España

El zarpazo del terrorismo islamista

Seis años después, los atentados del 11-M no se han mitigado aún en la memoria colectiva. El horror de aquellos brutales zarpazos, que nos traía hasta la puerta de nuestras casas aquel horrísono suceso distante de las Torres Gemelas, sigue gravitando en nuestros corazones y continúa marcando un camino hacia el futuro mucho más angosto que el que se abría ante nosotros antes del fin de la inocencia.

Nosotros, los españoles, habíamos convivido décadas con el terror de ETA. Aquélla era una agresión también brutal, inconcebible en un país que venía de recuperar la democracia después de largas oscuridades, sorprendente y, en muchos sentidos, completamente irracional. Pero la brutalidad de ETA se había vuelto manejable puesto que distribuía dosis de indignación y de ira ya recurrentes y conocidas.

Pero en aquel 11-M, las proporciones se distorsionaron. El odio que debió engendrar aquella colosal matanza indiscriminada, lanzada al azar, era de tal magnitud que no había modo de asimilarlo. Fue como si la madre tierra hubiera enloquecido y, en lugar de acoger a sus criaturas, se hubiera hecho toda ella una sima insondable.

Masacre desbordada

Pronto la propia intuición de los espectadores nos persuadió de que aquella masacre desbordaba la malignidad de la propia ETA y reclamaba paternidades aún más atroces. La obstinada pretensión de que, contra toda evidencia, la autoría correspondía al terrorismo vasco se hundió por su propio peso en cuestión de horas.

Se fue viendo en fin que el estallido compendiaba odios de raza y de civilización que hasta poco atrás no habían sido siquiera detectados. Y del drama obtuvimos pronto la conclusión, que fue también global, de que el mundo debía armarse contra nuevos peligros que amenazaban sus más firmes basamentos.

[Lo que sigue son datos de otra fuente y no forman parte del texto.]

(** What [assign_weight_classes] stores when every weight is present. *)
Definition reclassify (cs : list Container) : list Container :=
  map (fun c => match weight c with
                | Some w => set_weight_class c (first_band weight_classes w)
                | None => c
                end) cs.

Definition result_map {A B} (f : A -> B) (m : result A) : result B :=
  match m with
  | Ok a => Ok (f a)
  | Raise e => Raise e
  end.

Definition out_map (out : RunOut) : PlacementMap :=
  placement_map (out_result out).

Definition run_strategy (operation_type : string) (now : string)
    (rnd : Oracle) (k : nat) (areas : Areas) (cs : list Container)
    (cfg : dict string (list Z)) : result RunOut :=
  if String.eqb operation_type "IMPORT"
  then optimize_import_layout now rnd k areas cs cfg
  else optimize_export_layout now rnd k areas cs cfg.

Lemma determine_size_determined (iso : string) (rnd1 rnd2 : Oracle)
    (k1 k2 : nat) :
  iso_determined iso = true ->
  fst (_determine_size iso rnd1 k1) = fst (_determine_size iso rnd2 k2)
  /\ snd (_determine_size iso rnd1 k1) = k1.
Proof.
  unfold iso_determined, _determine_size. intros H.
  destruct (negb (iso =? "")%string); simpl in *; [|discriminate].
  destruct (str_contains "45" iso); simpl in *; auto.
  rewrite H. auto.
Qed.

Lemma build_containers_determined (rows : list Row) :
  Forall (fun r => iso_determined (row_iso r) = true
                   /\ row_weight r <> None) rows ->
  forall rnd1 rnd2 k1 k2,
    fst (build_containers rnd1 k1 rows) = fst (build_containers rnd2 k2 rows)
    /\ snd (build_containers rnd1 k1 rows) = k1
    /\ Forall weighed (fst (build_containers rnd1 k1 rows)).
Proof.
  induction 1 as [|r rows [Hiso Hw] _ IH]; intros rnd1 rnd2 k1 k2.
  - simpl. auto.
  - cbn [build_containers]. unfold Container_init.
    destruct (determine_size_determined (row_iso r) rnd1 rnd2 k1 k2 Hiso)
      as [Hsz Hk].
    destruct (determine_size_determined (row_iso r) rnd2 rnd1 k2 k1 Hiso)
      as [_ Hk'].
    destruct (_determine_size (row_iso r) rnd1 k1) as [sz1 j1].
    destruct (_determine_size (row_iso r) rnd2 k2) as [sz2 j2].
    cbn [fst snd] in *. subst j1 j2 sz2.
    destruct (row_weight r) as [w|] eqn:Ew; [|congruence].
    cbn [_determine_weight_class].
    destruct (IH rnd1 rnd2 k1 k2) as (Hcs & Hk2 & Hall).
    destruct (build_containers rnd1 k1 rows) as [cs1 j1].
    destruct (build_containers rnd2 k2 rows) as [cs2 j2].
    cbn [fst snd] in *. subst.
    repeat split; auto; constructor; auto; unfold weighed; simpl; discriminate.
Qed.

Lemma assign_weight_classes_weighed_all (rnd : Oracle) (cs : list Container) :
  Forall weighed cs ->
  forall k, assign_weight_classes rnd k cs = (reclassify cs, k).
Proof.
  induction 1 as [|c cs Hw _ IH]; intros k; cbn [assign_weight_classes].
  - reflexivity.
  - unfold weighed in Hw. cbn [reclassify map].
    destruct (weight c) as [w|]; [|congruence].
    rewrite IH, band_break_first_band. reflexivity.
Qed.

Lemma reclassify_weighed (cs : list Container) :
  Forall weighed cs -> Forall weighed (reclassify cs).
Proof.
  unfold reclassify. intros H. apply Forall_map. revert H.
  apply Forall_impl. intros c Hc. unfold weighed in *.
  destruct (weight c) eqn:E; simpl; congruence.
Qed.

Lemma reclassify_idempotent (cs : list Container) :
  reclassify (reclassify cs) = reclassify cs.
Proof.
  unfold reclassify. rewrite map_map. apply map_ext. intros c.
  destruct (weight c) as [w|] eqn:E; cbn [weight set_weight_class];
    rewrite ?E; reflexivity.
Qed.

Lemma compile_result_map_indep (now1 now2 : string) (areas : Areas)
    (cs : list Container) (pm : PlacementMap) (usage : Usage) (op : string) :
  result_map placement_map (_compile_result now1 areas cs pm usage op)
  = result_map placement_map (_compile_result now2 areas cs pm usage op).
Proof.
  unfold _compile_result.
  repeat match goal with
         | |- context [bind ?m _] =>
             match m with
             | context [bind] => fail 1
             | _ => destruct m; cbn [bind result_map]; try reflexivity
             end
         end.
Qed.

Lemma compile_then_pack (now : string) (cs : list Container)
    (k : nat) (st : RunState) (op : string) :
  result_map out_map
    (r <- _compile_result now (rs_areas st) cs (rs_map st) (rs_usage st) op ;;
     Ok (mkRunOut (rs_areas st) cs k r))
  = result_map placement_map
      (_compile_result now (rs_areas st) cs (rs_map st) (rs_usage st) op).
Proof.
  destruct (_compile_result now (rs_areas st) cs (rs_map st) (rs_usage st) op);
    reflexivity.
Qed.

Lemma run_strategy_indep (op now1 now2 : string) (rnd1 rnd2 : Oracle)
    (k1 k2 : nat) (areas : Areas) (cs : list Container)
    (cfg : dict string (list Z)) :
  Forall weighed cs ->
  result_map out_map (run_strategy op now1 rnd1 k1 areas cs cfg)
  = result_map out_map (run_strategy op now2 rnd2 k2 areas cs cfg).
Proof.
  intros Hw. unfold run_strategy, optimize_import_layout,
               optimize_export_layout.
  rewrite !(assign_weight_classes_weighed_all _ Hw).
  destruct (op =? "IMPORT")%string.
  - destruct (foldM import_group _ _) as [st|e]; [|reflexivity].
    cbn [bind]. rewrite !compile_then_pack.
    apply compile_result_map_indep.
  - destruct (foldM export_port_group _ _) as [st1|e]; [|reflexivity].
    cbn [bind].
    destruct (foldM export_fallback_step _ _) as [st|e]; [|reflexivity].
    cbn [bind]. rewrite !compile_then_pack.
    apply compile_result_map_indep.
Qed.

Lemma run_strategy_reclassify (op now : string) (rnd : Oracle) (k : nat)
    (areas : Areas) (cs : list Container) (cfg : dict string (list Z)) :
  Forall weighed cs ->
  run_strategy op now rnd k areas (reclassify cs) cfg
  = run_strategy op now rnd k areas cs cfg.
Proof.
  intros Hw. unfold run_strategy, optimize_import_layout,
               optimize_export_layout.
  rewrite (assign_weight_classes_weighed_all _ Hw).
  rewrite (assign_weight_classes_weighed_all _ (reclassify_weighed Hw)).
  now rewrite reclassify_idempotent.
Qed.

Lemma run_strategy_leaves (op now : string) (rnd : Oracle) (k : nat)
    (areas : Areas) (cs : list Container) (cfg : dict string (list Z))
    (out : RunOut) :
  Forall weighed cs ->
  run_strategy op now rnd k areas cs cfg = Ok out ->
  out_containers out = reclassify cs /\ out_cursor out = k.
Proof.
  intros Hw. unfold run_strategy, optimize_import_layout,
               optimize_export_layout.
  rewrite !(assign_weight_classes_weighed_all _ Hw).
  destruct (op =? "IMPORT")%string.
  - destruct (foldM import_group _ _) as [st|e]; [|discriminate].
    cbn [bind]. destruct (_compile_result _ _ _ _ _ _); [|discriminate].
    cbn [bind]. intros E. inversion E. auto.
  - destruct (foldM export_port_group _ _) as [st1|e]; [|discriminate].
    cbn [bind].
    destruct (foldM export_fallback_step _ _) as [st|e]; [|discriminate].
    cbn [bind]. destruct (_compile_result _ _ _ _ _ _); [|discriminate].
    cbn [bind]. intros E. inversion E. auto.
Qed.

Lemma proposals_loop_step (clock : nat -> string) (rnd : Oracle) (k : nat)
    (cs : list Container) (op : string) (cfg : dict string (list Z))
    (i0 n : nat) :
  proposals_loop clock rnd k cs op cfg i0 (S n)
  = (out <- run_strategy op (clock i0) rnd k _initialize_areas cs cfg ;;
     ps <- proposals_loop clock rnd (out_cursor out) (out_containers out)
                          op cfg (S i0) n ;;
     Ok (mkProposal (Z.of_nat i0 + 1)
           (py_round (efficiency_float (out_result out)))
           (space_utilization (out_result out))
           (grouping_efficiency (out_result out)) (details (out_result out))
           (out_map out) (area_usage (out_result out))
           (total_placed (out_result out)) (total_containers (out_result out))
           (timestamp (out_result out))
           ("Proposal " ++ str_of_Z (Z.of_nat i0 + 1))%string :: ps)).
Proof.
  reflexivity.
Qed.
(** * nodetool-registry: release orchestration and registry index builder

    A shallow embedding of [release/release.py], [scripts/registry_utils.py]
    and [scripts/build_index.py], and the properties of the release polling
    loop, the version patchers and the index generation pass.  The manifest
    of [scripts/generate_metadata.py] and the update of a package in
    [scripts/poll_external_releases.py] follow, with the getters of the
    registry.

    Conventions of the embedding.
    - A Python [str] is a [string]; a character is a Unicode code point below
      256 (the [ascii] type read as Latin-1).  File contents are the decoded
      text that [Path.read_text] returns.
    - Python integers are [Z]; positions inside the regular expression engine
      are [nat].
    - Effects (printing, subprocesses, the file system, [input], [sleep],
      [sys.exit], exceptions) are threaded through the monad [M] over an
      abstract world [W] with a [Platform] interface; every effect that is
      visible from outside is appended to an event log. *)

From stdpp Require Import gmap strings list.
From Equations Require Import Equations.
From Stdlib Require Import ZArith Lia Ascii Permutation DecimalString.

#[local] Open Scope Z_scope.

(** ** Python strings *)

Module Str.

La globalización, concepto emergente que se asomaba con perfiles prometedores, se volvió amenazante y nos obligó a renunciar de urgencia y voluntariamente a determinadas parcelas de libertad para conquistar mayores cuotas de seguridad. Y aquí, en nuestro país -y este fue el único saldo positivo de la gran desgracia- la violencia terrorista, con la que habíamos convivido décadas, se volvió definitivamente insoportable.

Europa bajo lupa

La sola comparación de los etarras con los fanáticos asesinos del 11-M desacreditaba psicológicamente hasta extremos inauditos a la banda terrorista vascoespañola. En cierto modo, el 11-M fue también el final inexorable del último terrorismo de baja intensidad que padecía Europa. El activismo de ultraizquierda y ultranacionalista perdía, en fin, los últimos residuos de prestigio que aún le quedaban, como subproducto del agostado espíritu revolucionario de la guerra fría.

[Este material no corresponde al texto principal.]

Lemma wait_all_barrier_witness :
  wait_all barrier_cfg = true /\
  lag_ok both_ready_world /\ lag_ok silent_b_world /\
  NoDup (cams both_ready_world) /\
  (exists st' frames',
      collect_frames barrier_cfg 10 0 init_state [] both_ready_world
      = Collected st' frames'
          {| w_time := 1#1000; w_lag := [];
             w_queues :=
               [("CAM_A"%string, {| q_popped := 1; q_pending := [] |});
                ("CAM_B"%string, {| q_popped := 1; q_pending := [] |})];
             w_keys := [];
             w_trace := [Pop "CAM_A" {| f_seq := 0; f_img := blank 1 |};
                         Pop "CAM_B" {| f_seq := 0; f_img := blank 2 |}] |} /\
      dict_keys frames' = ["CAM_A"%string; "CAM_B"%string]) /\
  exists st' frames' w',
    collect_frames barrier_cfg 10 0 init_state [] silent_b_world
    = Collected st' frames' w' /\
    dict_keys frames' = ["CAM_A"%string] /\
    (holds_all frames' silent_b_world \/
     (wait_timeout barrier_cfg <= w_time w' - 0)%Q) /\
    (one_shot barrier_cfg = true -> ~ holds_all frames' silent_b_world ->
     exists before,
       w_trace w' = before ++ [MsgWaitTimeout (dict_keys frames')]).
Proof.
  assert (Hlag : lag_ok silent_b_world).
  { unfold lag_ok. simpl. repeat constructor. unfold Qle. simpl. lia. }
  assert (Hlag' : lag_ok both_ready_world).
  { unfold lag_ok. simpl. repeat constructor. unfold Qle. simpl. lia. }
  assert (Hcams : NoDup (cams both_ready_world)).
  { repeat constructor; simpl; intuition discriminate. }
  assert (Hnil : forall w, incl (dict_keys (@nil (string * frame))) (cams w)).
  { intros w c []. }
  split; [reflexivity|]. split; [exact Hlag'|]. split; [exact Hlag|].
  split; [exact Hcams|]. split.
  - pose proof (proj2 (proj2 (wait_all_barrier barrier_cfg 0 init_state []
                                both_ready_world eq_refl Hlag' (NoDup_nil _)
                                (Hnil _))) Hcams) as Hb.
    destruct (poll_pass barrier_cfg (cams both_ready_world) init_state [] false
                both_ready_world) as [[[st1 frames1] acq] w1] eqn:Ep.
    destruct (time_time w1) as [now w2] eqn:Et.
    destruct (Hb st1 frames1 acq w1 now w2 eq_refl Et) as (Hall & _).
    vm_compute in Ep. injection Ep as <- <- <- <-.
    vm_compute in Et. injection Et as <- <-.
    eexists. eexists. split.
    + apply (Hall ltac:(intros c [<-|[<-|[]]]; reflexivity) 9%nat).
    + reflexivity.
  - pose proof (proj1 (proj2 (wait_all_barrier barrier_cfg 0 init_state []
                                silent_b_world eq_refl Hlag (NoDup_nil _)
                                (Hnil _))) 10%nat) as Hb.
    destruct (collect_frames barrier_cfg 10 0 init_state [] silent_b_world)
      as [st' frames' w'| |] eqn:E.
    + exists st', frames', w'. split; [reflexivity|].
      split; [|exact (Hb st' frames' w' eq_refl)].
      vm_compute in E. injection E as _ Ef _. now rewrite <- Ef.
    + vm_compute in E. discriminate.
    + vm_compute in E. discriminate.
Defined.

Lemma writes_In c f trace : In (c, f) (writes trace) <-> In (ImWrite c f) trace.
Proof.
  unfold writes. rewrite in_flat_map. split.
  - intros (e & Hin & He). destruct e; simpl in He; try contradiction.
    destruct He as [E|[]]. now injection E as -> ->.
  - intros Hin. exists (ImWrite c f). simpl. auto.
Qed.

(** C2. Whatever [main] does (the focus scan, then any number of
    iterations of the main loop), when at least one frame is required of
    each camera, every file written holds a frame that is at least the
    [(warmup_frames + 1)]-th popped from its camera's queue since [main]
    started: the first [warmup_frames] frames popped are never written.
    This covers the frames stored by the wait loop and those put in the
    batch by the re-polls of the brightness and sharpness retries. *)
Theorem warmup_frames_never_written :
  forall cfg cam_nodes fuel iterations w o w',
    (1 <= min_frames_each cfg)%Z ->
    main cfg cam_nodes fuel iterations w = o ->
    world_of o = Some w' ->
    forall c f,
      In (c, f) (writes (events_since w w')) ->
      (Z.of_nat (popped c w) + warmup_frames cfg <= Z.of_nat (f_seq f))%Z.
Proof.
  intros cfg cam_nodes fuel iterations w o w' Hmin Hmain Hw c f Hin.
  set (base := fun c => popped c w).
  unfold main in Hmain.
  destruct (focus_scan_phase_later cfg cam_nodes w) as ((_ & Hpop) & Tf).
  assert (Hcnt : counted cfg base init_state (focus_scan_phase cfg cam_nodes w)).
  { intros c0. simpl. subst base. simpl. specialize (Hpop c0). split; lia. }
  pose proof (main_loop_warm cfg base fuel iterations init_state _ o w'
                Hmin Hcnt Hmain Hw) as Tm.
  assert (T : trace_ext (write_ok cfg base) w w').
  { eapply trace_ext_trans; [|exact Tm].
    eapply trace_ext_weaken; [apply focus_write_ok|exact Tf]. }
  apply trace_ext_since in T. rewrite Forall_forall in T.
  apply writes_In in Hin. apply T in Hin. exact Hin.
Qed.

Lemma warmup_frames_never_written_witness :
  (1 <= min_frames_each scenario_cfg)%Z /\
  exists st' w',
    main scenario_cfg [] 1 4 late_b_world = Break st' w' /\
    writes (events_since late_b_world w')
    = [("CAM_B"%string, {| f_seq := 2; f_img := blank 6 |})] /\
    forall c f,
      In (c, f) (writes (events_since late_b_world w')) ->
      (Z.of_nat (popped c late_b_world) + warmup_frames scenario_cfg
       <= Z.of_nat (f_seq f))%Z.
Proof.
  assert (Hmin : (1 <= min_frames_each scenario_cfg)%Z) by (simpl; lia).
  split; [exact Hmin|].
  eexists. eexists. split; [vm_compute; reflexivity|].
  split; [reflexivity|].
  exact (warmup_frames_never_written scenario_cfg [] 1 4 late_b_world _ _
           Hmin eq_refl eq_refl).
Defined.

(** The requirement of one frame per camera cannot be dropped from C2:
    with [min_frames_each = 0] a brightness retry re-polls camera B, which
    has popped nothing yet, and the very first frame of its queue is
    written. *)
Remark retry_repoll_skips_warmup_check :
  exists st' w',
    capture_batch no_min_cfg 3 a_only_state
      [("CAM_A"%string, {| f_seq := 2; f_img := picture 10 80 |})] b_fresh_world
    = Break st' w' /\
    In ("CAM_B"%string, {| f_seq := 0; f_img := picture 90 80 |})
       (writes (w_trace w')).
Proof.
  eexists. eexists. split; [vm_compute; reflexivity|].
  simpl. auto.
Qed.

(** * Further properties of the capture loop *)

(** ** The shape of one iteration *)

Lemma saved_app t1 t2 : saved (t1 ++ t2) = saved t1 ++ saved t2.
Proof. unfold saved. apply flat_map_app. Qed.

Lemma saved_quiet new : Forall quiet_event new -> saved new = [].
Proof.
  induction 1 as [|e new He _ IH]; simpl; auto.
  destruct e; simpl in *; auto; contradiction.
Qed.

Lemma saved_gate new : Forall gate_event new -> saved new = [].
Proof.
  induction 1 as [|e new He _ IH]; simpl; auto.
  destruct e; simpl in *; auto; contradiction.
Qed.

Lemma saved_batch_events cfg st gate captured :
  Forall gate_event gate ->
  saved (batch_events cfg st gate captured) = [(capture_count st + 1)%Z].
Proof.
  intros F. unfold batch_events. rewrite saved_app, saved_gate by assumption.
  simpl. rewrite saved_app.
  assert (E : saved (map (fun sf => ImWrite (fst sf) (snd sf)) captured) = []).
  { induction captured as [|sf rest IH]; simpl; auto. }
  rewrite E. destruct (one_shot cfg); reflexivity.
Qed.

(** A capture ends the run exactly in one-shot mode. *)
Lemma capture_batch_ends cfg fuel st frames w :
  (forall st' w', capture_batch cfg fuel st frames w = Break st' w' ->
                  one_shot cfg = true /\ st' = count_capture st /\
                  exists w4, w' = emit MsgOneShotDone w4) /\
  (forall st' w', capture_batch cfg fuel st frames w = Continue st' w' ->
                  st' = st /\ lacking_of cfg st w <> [] \/
                  one_shot cfg = false /\ st' = count_capture st).
Proof.
  unfold capture_batch.
  destruct (lacking_of cfg st w) as [|l ls]; simpl.
  - destruct (brightness_loop cfg fuel 0 frames w) as [[c1 w1]|wx|];
      [|split; intros; discriminate|split; intros; discriminate].
    destruct (sharpness_check cfg fuel c1 w1) as [[c2 w2]|wx|];
      [|split; intros; discriminate|split; intros; discriminate].
    destruct (one_shot cfg); split; intros st' w' H; try discriminate.
    + injection H as <- <-. eauto.
    + injection H as <- <-. auto.
  - split; intros st' w' H; [discriminate|].
    injection H as <- <-. left. split; auto. discriminate.
Qed.

(** One iteration of the main loop: quiet events of the wait loop, then
    nothing, or the farewell of a quit, or a postponement notice, or the
    events of a brightness wait that raised, or one batch. *)
Lemma cycle_cases cfg fuel st w o w' :
  cycle cfg fuel st w = o -> world_of o = Some w' ->
  exists st1 pre post,
    w_trace w' = w_trace w ++ pre ++ post /\
    Forall quiet_event pre /\
    capture_count st1 = capture_count st /\
    ((post = [] /\ o = Continue st1 w') \/
     (post = [MsgQuit] /\ (o = Break st1 w' \/ o = Return w')) \/
     (exists l, post = [MsgPostponed l] /\ o = Continue st1 w') \/
     (Forall gate_event post /\ o = Raised w') \/
     (exists gate captured,
         post = batch_events cfg st1 gate captured /\
         Forall gate_event gate /\ captured <> [] /\
         o = batch_outcome cfg st1 w')).
Proof.
  unfold cycle. intros H Hw.
  pose proof (time_time_trace w) as Ht0.
  destruct (time_time w) as [start w0]. simpl in Ht0.
  pose proof (collect_frames_grows cfg start fuel st [] w0) as Hcol.
  destruct (collect_frames cfg fuel start st [] w0) as [st1 frames w1|w1|];
    simpl in Hcol.
  - destruct Hcol as (_ & (n1 & E1 & F1) & N1 & _).
    destruct (evaluate_cases cfg fuel st1 frames w1)
      as (st2 & w2 & _ & _ & Hcc & _ & _ & (n2 & E2 & F2) & Hcase).
    assert (F12 : Forall quiet_event (n1 ++ n2)) by (apply Forall_app; auto).
    assert (E12 : w_trace w2 = w_trace w ++ n1 ++ n2).
    { rewrite E2, E1, Ht0. now rewrite app_assoc. }
    exists st2, (n1 ++ n2).
    destruct Hcase as [He | [He | (Hne & He)]]; rewrite He in H.
    + subst o. injection Hw as <-. exists [].
      split; [now rewrite app_nil_r|]. split; [exact F12|].
      split; [congruence|]. left. auto.
    + subst o. injection Hw as <-. exists [MsgQuit].
      split; [simpl; rewrite E12, <- app_assoc; reflexivity|].
      split; [exact F12|]. split; [congruence|]. right. left. auto.
    + destruct (capture_batch_spec cfg fuel st2 frames w2 o w' H Hw)
        as (_ & n3 & E3 & Hcap).
      exists n3.
      split; [rewrite E3, E12, <- app_assoc; reflexivity|].
      split; [exact F12|]. split; [congruence|].
      destruct Hcap as [(_ & Ho & ->) | [(_ & Ho & Fg) | (_ & Ho & gate & captured & Fg & Kc & ->)]].
      * right. right. left. eauto.
      * right. right. right. left. auto.
      * right. right. right. right. exists gate, captured.
        split; auto. split; auto. split.
        { destruct frames as [|[c f] rest]; [discriminate|].
          assert (Hm : dict_mem c captured = true).
          { apply Kc. unfold dict_mem. simpl. now rewrite String.eqb_refl. }
          intros ->. discriminate. }
        destruct (capture_batch_ends cfg fuel st2 frames w2) as (Hb & Hc).
        unfold batch_outcome.
        destruct Ho as [Ho|Ho]; rewrite Ho in H |- *.
        -- destruct (Hc _ _ H) as [(Hs & _)|(Hos & _)].
           ++ exfalso. assert (E : capture_count (count_capture st2)
                                   = capture_count st2) by congruence.
              simpl in E. lia.
           ++ now rewrite Hos.
        -- destruct (Hb _ _ H) as (Hos & _). now rewrite Hos.
  - destruct Hcol as (st1 & frames1 & wq & (_ & (n1 & E1 & F1) & _) & ->).
    subst o. injection Hw as <-. exists st, n1, [MsgQuit].
    split; [simpl; rewrite E1, Ht0, <- app_assoc; reflexivity|].
    split; [exact F1|]. split; [reflexivity|]. right. left. auto.
  - subst o. discriminate.
Qed.

(** ** Batches of a run *)

Lemma numbers_app from k1 k2 :
  numbers from (k1 + k2) = numbers from k1 ++ numbers (from + Z.of_nat k1) k2.
Proof.
  revert from. induction k1 as [|k1 IH]; intros from.
  - simpl. now rewrite Z.add_0_r.
  - cbn [numbers Nat.add app]. rewrite IH. do 3 f_equal. lia.
Qed.

Lemma batch_events_one_shot cfg st gate captured :
  one_shot cfg = true ->
  exists before, batch_events cfg st gate captured = before ++ [MsgOneShotDone].
Proof.
  intros Hos. unfold batch_events. rewrite Hos.
  exists (gate ++ MsgSaving (capture_count st + 1) ::
            map (fun sf => ImWrite (fst sf) (snd sf)) captured).
  rewrite <- app_assoc. simpl. reflexivity.
Qed.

En definitiva, el terrorismo internacional fue -ahora ya puede efectuarse el diagnóstico con algún fundamento- una patología provocada por el choque de civilizaciones. La incompatibilidad entre Occidente, con su avanzado modo de vida racionalista y laico, y los diversos orientes todavía místicos, ideologizados, fanatizados, absortos en sí mismos, provocó una especie de choque tectónico de placas continentales, de culturas irreconciliables y antagónicas.

Poco a poco, tras algunas respuestas alocadas -Irak-, el mundo va recuperando la estabilidad perdida. Lentamente, y en un clima de creciente relativismo, estamos aprendiendo a gestionar pacíficamente la diversidad. Las experiencias del 11-S, del 11-M, de las demás matanzas, actúan preventivamente y nos impulsan hacia una gran prudencia. Pero avanzamos, y ni siquiera la recesión gravísima -on sus secuelas de miseria e irritación- ha interrumpido el trayecto hacia nuevos modos de coexistencia, de conciliación, de seguridad.